Look through the listing below and report every line that contains "which".

=== Begin Enclosure ===

(** * WixRemoveRegistryKeyEx: the registry-key removal custom action

    A shallow embedding of [src/ext/ca/wixca/dll/RemoveRegistryKeyEx.cpp].
    The custom action is straight-line code around one [while] loop; every
    interesting step is a call into the installer engine (wcautil / MSI).
    The engine is a parameter of the model (record [Engine]); the calls the
    action makes are recorded, in order, in a trace, and the rows accepted
    by the staging-table append are collected in [staged]. *)

From Stdlib Require Import ZArith List String Ascii Bool Lia.
Import ListNotations.

Local Open Scope string_scope.
Local Open Scope list_scope.
Local Open Scope Z_scope.

(* ------------------------------------------------------------------ *)
(** ** Windows scalar types *)

(** [HRESULT] is a signed 32-bit status; no arithmetic is done on it, only
    comparisons, so it is a [Z]. *)
Definition HRESULT := Z.
Definition S_OK : HRESULT := 0.
Definition S_FALSE : HRESULT := 1.
(** HRESULT_FROM_WIN32(ERROR_NO_MORE_ITEMS) = 0x80070103, as a signed value. *)
Definition E_NOMOREITEMS : HRESULT := -2147024637.
(** 0x80004005 *)
Definition E_FAIL : HRESULT := -2147467259.

Definition FAILED (hr : HRESULT) : bool := hr <? 0.
Definition SUCCEEDED (hr : HRESULT) : bool := 0 <=? hr.

Definition UINT := Z.
Definition ERROR_SUCCESS : UINT := 0.
Definition ERROR_INSTALL_FAILURE : UINT := 1603.

(** A handle is an integer; [NULL] is 0. *)
Definition MSIHANDLE := Z.
Definition NULL_HANDLE : MSIHANDLE := 0.

(** [LPWSTR]: a pointer to a NUL-terminated string, or NULL ([None]). *)
Definition LPWSTR := option string.

(** The C test [scz && *scz]: the pointer is not NULL and the first
    character is not the terminator. *)
Definition nonempty_str (scz : LPWSTR) : bool :=
  match scz with
  | None => false
  | Some EmptyString => false
  | Some (String c _) => negb (Ascii.eqb c zero)
  end.

(** Result of [MsiEvaluateConditionW] (msi.h). *)
Inductive MSICONDITION : Type :=
| MSICONDITION_FALSE   (* 0: expression evaluates to False *)
| MSICONDITION_TRUE    (* 1: expression evaluates to True *)
| MSICONDITION_NONE    (* 2: no expression present *)
| MSICONDITION_ERROR.  (* 3: syntax error in expression *)

Definition MSICONDITION_eqb (a b : MSICONDITION) : bool :=
  match a, b with
  | MSICONDITION_FALSE, MSICONDITION_FALSE
  | MSICONDITION_TRUE, MSICONDITION_TRUE
  | MSICONDITION_NONE, MSICONDITION_NONE
  | MSICONDITION_ERROR, MSICONDITION_ERROR => true
  | _, _ => false
  end.

Inductive LOGLEVEL : Type :=
| LOGMSG_TRACEONLY
| LOGMSG_VERBOSE
| LOGMSG_STANDARD.

(* ------------------------------------------------------------------ *)
(** ** The query and its columns *)

Definition vcsRemoveRegistryKeyExQuery : string :=
  "SELECT `WixRemoveRegistryKeyEx`, `Component_`, `Root`, `Key`, `InstallMode`, `Condition` FROM `WixRemoveRegistryKeyEx`".

Inductive eRemoveRegistryKeyExQuery : Type :=
| rrxqId
| rrxqComponent
| rrxqRoot
| rrxqKey
| rrxqMode
| rrxqCondition.

(** The enumerators' values: [rrxqId = 1], then counting up. *)
Definition column_index (c : eRemoveRegistryKeyExQuery) : Z :=
  match c with
  | rrxqId => 1
  | rrxqComponent => 2
  | rrxqRoot => 3
  | rrxqKey => 4
  | rrxqMode => 5
  | rrxqCondition => 6
  end.

(** A fetched record, seen through the two typed accessors the action
    uses: each access gives a status and the value left in the
    out-parameter. *)
Record MsiRecord : Type := mkMsiRecord {
  rec_string : eRemoveRegistryKeyExQuery -> HRESULT * LPWSTR;
  rec_integer : eRemoveRegistryKeyExQuery -> HRESULT * Z
}.

(** An executed view: the records [WcaFetchRecord] hands out with [S_OK],
    then the status of the fetch that ends the loop, which is not [S_OK]. *)
Record MsiView : Type := mkMsiView {
  view_rows : list MsiRecord;
  view_end : HRESULT;
  view_end_not_ok : (view_end =? S_OK) = false
}.

(** An argument of a variadic call: a string pointer or an integer. *)
Inductive arg : Type :=
| AStr (s : LPWSTR)
| AInt (i : Z).

(** A row accepted by the staging-table append: table name and values. *)
Definition staged_row : Type := string * list arg.

(* ------------------------------------------------------------------ *)
(** ** The installer engine *)

(** What the engine answers to each call.  [engine_add_temp] sees the rows
    staged so far and the two handles passed by reference, and gives the
    status and the new handle values. *)
Record Engine : Type := mkEngine {
  engine_initialize : HRESULT;
  engine_table_exists : string -> HRESULT;
  engine_open_view : string -> HRESULT * MsiView;
  engine_evaluate : LPWSTR -> MSICONDITION;
  engine_add_temp :
    list staged_row -> MSIHANDLE -> MSIHANDLE -> string -> Z -> list arg ->
    HRESULT * (MSIHANDLE * MSIHANDLE)
}.

(** The calls the action makes, as they appear in the trace.
    [CallMsiCloseHandle] stands for the explicit [::MsiCloseHandle] calls
    of lines 97-105 on the two staging handles.  The closes that the
    [PMSIHANDLE] wrappers of [hView] and [hRec] make by themselves (at
    each [&hRec] and when the function returns) are outside the model,
    which has no handle for the view or for a record. *)
Inductive event : Type :=
| CallWcaInitialize (name : string)
| CallWcaTableExists (table : string)
| CallWcaOpenExecuteView (query : string)
| CallWcaFetchRecord
| CallWcaGetRecordString (col : eRemoveRegistryKeyExQuery)
| CallWcaGetRecordInteger (col : eRemoveRegistryKeyExQuery)
| CallMsiEvaluateConditionW (cond : LPWSTR)
| CallWcaLog (level : LOGLEVEL) (fmt : string) (args : list arg)
| CallExitTrace (hr : HRESULT) (fmt : string) (args : list arg)
| CallWcaAddTempRecord (table : string) (uiUniquifyColumn cColumns : Z)
                       (args : list arg)
| CallMsiCloseHandle (h : MSIHANDLE)
| CallWcaFinalize (er : UINT).

(** The state the action threads: the trace, the two handles shared by all
    [WcaAddTempRecord] calls, and the rows staged so far. *)
Record State : Type := mkState {
  trace : list event;
  hTable : MSIHANDLE;
  hColumns : MSIHANDLE;
  staged : list staged_row
}.

Definition initial_state : State :=
  mkState [] NULL_HANDLE NULL_HANDLE [].

(* ------------------------------------------------------------------ *)
(** ** Control: state passing with a jump to [LExit] *)

Inductive Step (A : Type) : Type :=
| Ret (a : A)
| LExit (hr : HRESULT).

=== End Enclosure ===

Answer box ::
    then the status of the fetch that ends the loop, which is not [S_OK]. *)
    which has no handle for the view or for a record. *)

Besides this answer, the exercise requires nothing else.